> [Problem requirements]:
Every line from the one with "repeat match goal with" to the one with "Definition swapped x", including those two, is to be copied exactly; all other lines of the entries below are left out.
··· Provided data ···
(** The tag scan sees the slots that are live with the tag. *)
Lemma triple_find_tag_matches x b tag :
  wf_mem x -> (b < length (buckets x))%nat -> fits 12 tag ->
  triple benign (benign x) (find_tag_matches b (u64 (Z.shiftl tag 52)))
    (fun m y => benign x y /\
       m = hit_mask (map (fun i => live_with_tag tag (slot x b i)) slots)).
Proof.
  intros Hwf Hb Htag. unfold find_tag_matches.
  set (ts := u64 (Z.shiftl tag 52)).
  set (f := fun r i => if live_with_tag tag (slot x b i)
                       then Z.lor r (u8 (Z.shiftl 1 (Z.of_nat i))) else r).
  assert (forall l r, triple benign (benign x) (find_tag_matches_from l b ts r)
            (fun m y => benign x y /\ m = fold_left f l r)) as H.
  { induction l as [|i l IH]; intros r; simpl; [by apply triple_ret|].
    eapply triple_bind; [apply triple_load_entry|]. intros p. apply triple_pure. intros Hp.
    unfold ts. rewrite tag_hit_live, (same_entry_live _ _ _ Hp);
      [|done|eapply same_entry_fits; [done|apply Hwf]]. apply IH. }
  eapply triple_weaken; [apply H|done|]. intros m y [? ->]. split; [done|].
  unfold slots, Hashbucket.NUM_ITEM_SLOTS, f. cbn [seq fold_left map].
  repeat match goal with
  | |- context [live_with_tag tag ?p] => destruct (live_with_tag tag p)
  end; reflexivity.
Qed.

Lemma elem_of_hit_slots k hits i :
  i ∈ hit_slots k hits <-> (k <= i)%nat /\ hits !! (i - k)%nat = Some true.
Proof.
  revert k. induction hits as [|h hits IH]; intros k; simpl.
  - rewrite elem_of_nil. naive_solver.
  - destruct (decide (i = k)) as [->|].
    + rewrite Nat.sub_diag. simpl. destruct h; rewrite ?elem_of_cons, IH; naive_solver lia.
    + replace (i - k)%nat with (if decide (k < i)%nat then S (i - S k) else 0)%nat
        by (case_decide; lia).
      destruct h; rewrite ?elem_of_cons, IH; case_decide; simpl; naive_solver lia.
Qed.

Lemma triple_search_bucket x uf b tag key :
  wf_mem x -> (b < length (buckets x))%nat -> fits 12 tag ->
  triple benign (benign x) (search_bucket uf tag key b)
    (scanned (examine x tag key false) (bucket_slots b) (hit_at x tag) x).
Proof.
  intros Hwf Hb Htag. unfold search_bucket.
  eapply triple_bind; [by apply triple_find_tag_matches|].
  intros m. apply triple_pure. intros ->.
  rewrite mask_slots_hits by by rewrite length_map.
  set (hits := map _ _).
  assert (forall i, i ∈ hit_slots 0 hits <->
            (i < 8)%nat /\ live_with_tag tag (slot x b i) = true) as Hhits.
  { intros i. rewrite elem_of_hit_slots, Nat.sub_0_r. unfold hits.
    change (map ?f slots) with (f <$> slots). rewrite list_lookup_fmap_Some.
    unfold slots, Hashbucket.NUM_ITEM_SLOTS. setoid_rewrite lookup_seq. simpl. split.
    - by intros (_ & j & ? & -> & ?).
    - intros [? ?]. split; [lia|]. by exists i. }
  eapply triple_weaken;
    [apply (triple_fold_choices x (examine x tag key false) (hit_at x tag) _ (fun i => [(b, i)]))
    |done|].
  - intros i [Hi _]%Hhits. by apply triple_search_slot.
  - intros r y. apply scanned_mono.
    + intros c (i & ->%list_elem_of_singleton & [? _]%Hhits)%list_elem_of_bind.
      by apply elem_of_bucket_slots.
    + intros [b' i] [Hb' Hi]%elem_of_bucket_slots. simpl in Hb', Hi. subst b'.
      destruct (live_with_tag tag (slot x b i)) eqn:E.
      * left. apply list_elem_of_bind. exists i. split; [by left|by apply Hhits].
      * right. unfold examine. cbn [fst snd]. by rewrite E.
Qed.

(** ** Mutators *)

(** The word of slot [c] was replaced by [upd] of it, frequencies aside. *)
Definition swapped x c (upd : Z -> Z) y : Prop :=
  exists z, benign x z /\ y = set_slot z c.1 c.2 (upd (slot z c.1 c.2)).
···
> [Exercise solution]:
  repeat match goal with
  | |- context [live_with_tag tag ?p] => destruct (live_with_tag tag p)
  end; reflexivity.
Qed.

Lemma elem_of_hit_slots k hits i :
  i ∈ hit_slots k hits <-> (k <= i)%nat /\ hits !! (i - k)%nat = Some true.
Proof.
  revert k. induction hits as [|h hits IH]; intros k; simpl.
  - rewrite elem_of_nil. naive_solver.
  - destruct (decide (i = k)) as [->|].
    + rewrite Nat.sub_diag. simpl. destruct h; rewrite ?elem_of_cons, IH; naive_solver lia.
    + replace (i - k)%nat with (if decide (k < i)%nat then S (i - S k) else 0)%nat
        by (case_decide; lia).
      destruct h; rewrite ?elem_of_cons, IH; case_decide; simpl; naive_solver lia.
Qed.

Lemma triple_search_bucket x uf b tag key :
  wf_mem x -> (b < length (buckets x))%nat -> fits 12 tag ->
  triple benign (benign x) (search_bucket uf tag key b)
    (scanned (examine x tag key false) (bucket_slots b) (hit_at x tag) x).
Proof.
  intros Hwf Hb Htag. unfold search_bucket.
  eapply triple_bind; [by apply triple_find_tag_matches|].
  intros m. apply triple_pure. intros ->.
  rewrite mask_slots_hits by by rewrite length_map.
  set (hits := map _ _).
  assert (forall i, i ∈ hit_slots 0 hits <->
            (i < 8)%nat /\ live_with_tag tag (slot x b i) = true) as Hhits.
  { intros i. rewrite elem_of_hit_slots, Nat.sub_0_r. unfold hits.
    change (map ?f slots) with (f <$> slots). rewrite list_lookup_fmap_Some.
    unfold slots, Hashbucket.NUM_ITEM_SLOTS. setoid_rewrite lookup_seq. simpl. split.
    - by intros (_ & j & ? & -> & ?).
    - intros [? ?]. split; [lia|]. by exists i. }
  eapply triple_weaken;
    [apply (triple_fold_choices x (examine x tag key false) (hit_at x tag) _ (fun i => [(b, i)]))
    |done|].
  - intros i [Hi _]%Hhits. by apply triple_search_slot.
  - intros r y. apply scanned_mono.
    + intros c (i & ->%list_elem_of_singleton & [? _]%Hhits)%list_elem_of_bind.
      by apply elem_of_bucket_slots.
    + intros [b' i] [Hb' Hi]%elem_of_bucket_slots. simpl in Hb', Hi. subst b'.
      destruct (live_with_tag tag (slot x b i)) eqn:E.
      * left. apply list_elem_of_bind. exists i. split; [by left|by apply Hhits].
      * right. unfold examine. cbn [fst snd]. by rewrite E.
Qed.

(** ** Mutators *)

(** The word of slot [c] was replaced by [upd] of it, frequencies aside. *)
Definition swapped x c (upd : Z -> Z) y : Prop :=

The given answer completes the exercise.